▶ **Dataset excerpts**
==============================
Class Schema : Type := {
  (** non-nil values of the [error] interface *)
  error_value : Type;
  Pagination : Type;
  Pagination_Zero :: Zero Pagination;
  Story : Type;
  Story_Zero :: Zero Story;
  Story_ID : Story -> int;
  Story_JSON :: JSONEncode error_value Story;
  Task : Type;
  Task_Zero :: Zero Task;
  Task_JSON :: JSONEncode error_value Task;
  Comment : Type;
  Comment_Zero :: Zero Comment;
  Comment_JSON :: JSONEncode error_value Comment;
  (** the composite literal [Comment{Text: text}] *)
  Comment_with_Text : string -> Comment;
  Blocker : Type;
  Blocker_Zero :: Zero Blocker;
  Blocker_JSON :: JSONEncode error_value Blocker;
  Activity : Type;
  ProjectMembership : Type;
  float32 : Type;
  time_Time : Type;
  StoriesQuery : Type;
  StoriesQuery_Querier :: Querier StoriesQuery;
  ActivityQuery : Type;
  ActivityQuery_Querier :: Querier ActivityQuery;
  TaskQuery : Type;
  TaskQuery_Querier :: Querier TaskQuery;
  CommentsQuery : Type;
  CommentsQuery_Querier :: Querier CommentsQuery
}.

(** The [error] interface: [None] is [nil]. *)
Abbreviation error := (option error_value) (only parsing).

(** [*json.RawMessage]: a nil pointer or raw bytes. *)
Abbreviation json_RawMessage_ptr := (option string) (only parsing).

Record Iteration `{Sch : Schema} : Type := mkIteration {
  Iteration_Number : int;
  Iteration_ProjectID : int;
  Iteration_Length : int;
  Iteration_TeamStrength : float32;
  Iteration_Stories : slice Story;
  Iteration_Start : time_Time;
  Iteration_Finish : time_Time;
  Iteration_Velocity : float32;
  Iteration_Points : int;
  Iteration_AcceptedPoints : int;
  Iteration_EffectivePoints : float32;
  Iteration_Accepted : json_RawMessage_ptr;
  Iteration_Created : json_RawMessage_ptr;
  Iteration_Analytics : json_RawMessage_ptr;
  Iteration_Kind : string
}.

(** ** Requests

    What this file reads and writes of [*http.Request]. [Body] is the
    content of the reader installed as body, [None] when there is none.
    A request that [CreateRequest] returns without an error is taken to be
    a usable one (not nil, its header map allocated), as [http.NewRequest]
    makes them; the source dereferences it without a check. The request is
    a pointer in the source: attaching a body updates it in place, which
    is rendered here by passing the updated record on to [Do]. *)
Record Request : Type := mkRequest {
  Method : string;
  URL : string;
  Header : http_Header;
  Body : option string
}.

(** ** The transport

    The second argument of [Do] is an [interface{}]: [nil], or a pointer to
    the variable the response is decoded into. [out_kind] lists the pointers
    this file passes and [out_val] the type each points to; [Do] takes the
    variable's content and hands back what it holds afterwards. *)
Inductive out_kind : Type :=
| OutNil
| OutIterations | OutStories | OutActivities | OutTasks | OutComments
| OutMemberships
| OutStory | OutTask | OutComment | OutBlocker.

Definition out_val `{Sch : Schema} (k : out_kind) : Type :=
  match k with
  | OutNil => unit
  | OutIterations => slice Iteration
  | OutStories => slice Story
  | OutActivities => slice Activity
  | OutTasks => slice Task
  | OutComments => slice Comment
  | OutMemberships => slice ProjectMembership
  | OutStory => Story
  | OutTask => Task
  | OutComment => Comment
  | OutBlocker => Blocker
  end.

(** Stateful code over a transport state [St]. *)
Definition M (St A : Type) : Type := St -> St * A.

Global Instance M_ret {St} : MRet (M St) := λ A (a : A) s, (s, a).
Global Instance M_bind {St} : MBind (M St) := λ A B (k : A -> M St B) (m : M St A) s,
  let '(s', a) := m s in k a s'.

(** The [connection] interface. [CreateRequest] yields a request or an
    error (the source looks at the request only when the error is nil);
    [Do] yields the decoded value, a [Pagination] and an error. Both may
    read and change the state of the transport. *)
Record connection `{Sch : Schema} (St : Type) : Type := mkConnection {
  CreateRequest : string -> string -> option url_Values -> M St (Request + error_value);
  Do : Request -> forall k : out_kind, out_val k -> M St (out_val k * Pagination * error)
}.
Arguments CreateRequest {_ _} _ _ _ _.
Arguments Do {_ _} _ _ _ _.

Record ProjectClient `{Sch : Schema} (St : Type) : Type := mkProjectClient {
  ProjectClient_id : int;
  ProjectClient_conn : connection St
}.
Arguments mkProjectClient {_ _} _ _.
Arguments ProjectClient_id {_ _} _.
Arguments ProjectClient_conn {_ _} _.

(** The quote character, for JSON literals. *)
Definition dq : string := String "034"%char EmptyString.

(** The raw string literal of [DeliverStory]. *)
Definition delivered_body : string :=
  "{" +:+ dq +:+ "current_state" +:+ dq +:+ ":" +:+ dq +:+ "delivered" +:+ dq +:+ "}".

Section Client.
Context `{Sch : Schema} {St : Type}.
Implicit Types (p : ProjectClient St) (request : Request).

Definition createRequest p (method path : string) (params : option url_Values)
  : M St (Request + error_value) :=
  let projectPath := "/projects/" +:+ fmt_d (ProjectClient_id p) +:+ path in
  CreateRequest (ProjectClient_conn p) method projectPath params.

Definition addJSONBodyReader p request (body : string) : Request :=
  {| Method := Method request;
     URL := URL request;
     Header := Header_Add "Content-Type" "application/json" (Header request);
     Body := Some body |}.

Definition addJSONBody p request (body : string) : Request :=
  addJSONBodyReader p request body.

Definition Iterations p (query : IterationsQuery)
  : M St (slice Iteration * Pagination * error) :=
  r ← createRequest p "GET" "/iterations" (Some (Query query));
  match r with
  | inr err => mret (None, zero, Some err)
  | inl request =>
      '(iterations, pagination, err) ← Do (ProjectClient_conn p) request OutIterations None;
      match err with
      | Some _ => mret (None, zero, err)
      | None => mret (iterations, pagination, err)
      end
  end.

Definition Stories p (query : StoriesQuery)
  : M St (slice Story * Pagination * error) :=
  r ← createRequest p "GET" "/stories" (Some (Query query));
  match r with
  | inr err => mret (None, zero, Some err)
  | inl request =>
      '(stories, pagination, err) ← Do (ProjectClient_conn p) request OutStories None;
      match err with
      | Some _ => mret (None, zero, err)
      | None => mret (stories, pagination, err)
      end
  end.

Definition StoryActivity p (storyId : int) (query : ActivityQuery)
  : M St (slice Activity * error) :=
  let activities : slice Activity := None in
  let url := "/stories/" +:+ fmt_d storyId +:+ "/activity" in
  r ← createRequest p "GET" url (Some (Query query));
  match r with
  | inr err => mret (activities, Some err)
  | inl request =>
      '(activities, _, err) ← Do (ProjectClient_conn p) request OutActivities activities;
      mret (activities, err)
  end.

Definition StoryTasks p (storyId : int) (query : TaskQuery)
  : M St (slice Task * error) :=
  let tasks : slice Task := None in
  let url := "/stories/" +:+ fmt_d storyId +:+ "/tasks" in
  r ← createRequest p "GET" url (Some (Query query));
  match r with
  | inr err => mret (tasks, Some err)
  | inl request =>
      '(tasks, _, err) ← Do (ProjectClient_conn p) request OutTasks tasks;
      mret (tasks, err)
  end.

Definition StoryComments p (storyId : int) (query : CommentsQuery)
  : M St (slice Comment * error) :=
  let comments : slice Comment := None in
  let url := "/stories/" +:+ fmt_d storyId +:+ "/comments" in
  r ← createRequest p "GET" url (Some (Query query));
  match r with
  | inr err => mret (comments, Some err)
  | inl request =>
      '(comments, _, err) ← Do (ProjectClient_conn p) request OutComments comments;
      mret (comments, err)
  end.

Definition DeliverStory p (storyId : int) : M St error :=
  let url := "/stories/" +:+ fmt_d storyId in
  r ← createRequest p "PUT" url None;
  match r with
  | inr err => mret (Some err)
  | inl request =>
      let request := addJSONBody p request delivered_body in
      '(_, _, err) ← Do (ProjectClient_conn p) request OutNil tt;
      mret err
  end.

Definition DeliverStoryWithComment p (storyId : int) (comment : string)
  : M St error :=
  err ← DeliverStory p storyId;
  match err with
  | Some _ => mret err
  | None =>
      let url := "/stories/" +:+ fmt_d storyId +:+ "/comments" in
      r ← createRequest p "POST" url None;
      match r with
      | inr err => mret (Some err)
      | inl request =>
          let '(buffer, _) := json_Encode (Comment_with_Text comment) in
          let request := addJSONBodyReader p request buffer in
          '(_, _, err) ← Do (ProjectClient_conn p) request OutNil tt;
          mret err
      end
  end.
==============================
▶ **What is expected**
Your answer should be the exact lines above from the one with "(** [*json.RawMessage]: a" through the one with "Iteration_Length : int;", both included, and nothing besides.

▶ **Result**
(** [*json.RawMessage]: a nil pointer or raw bytes. *)
Abbreviation json_RawMessage_ptr := (option string) (only parsing).

Record Iteration `{Sch : Schema} : Type := mkIteration {
  Iteration_Number : int;
  Iteration_ProjectID : int;
  Iteration_Length : int;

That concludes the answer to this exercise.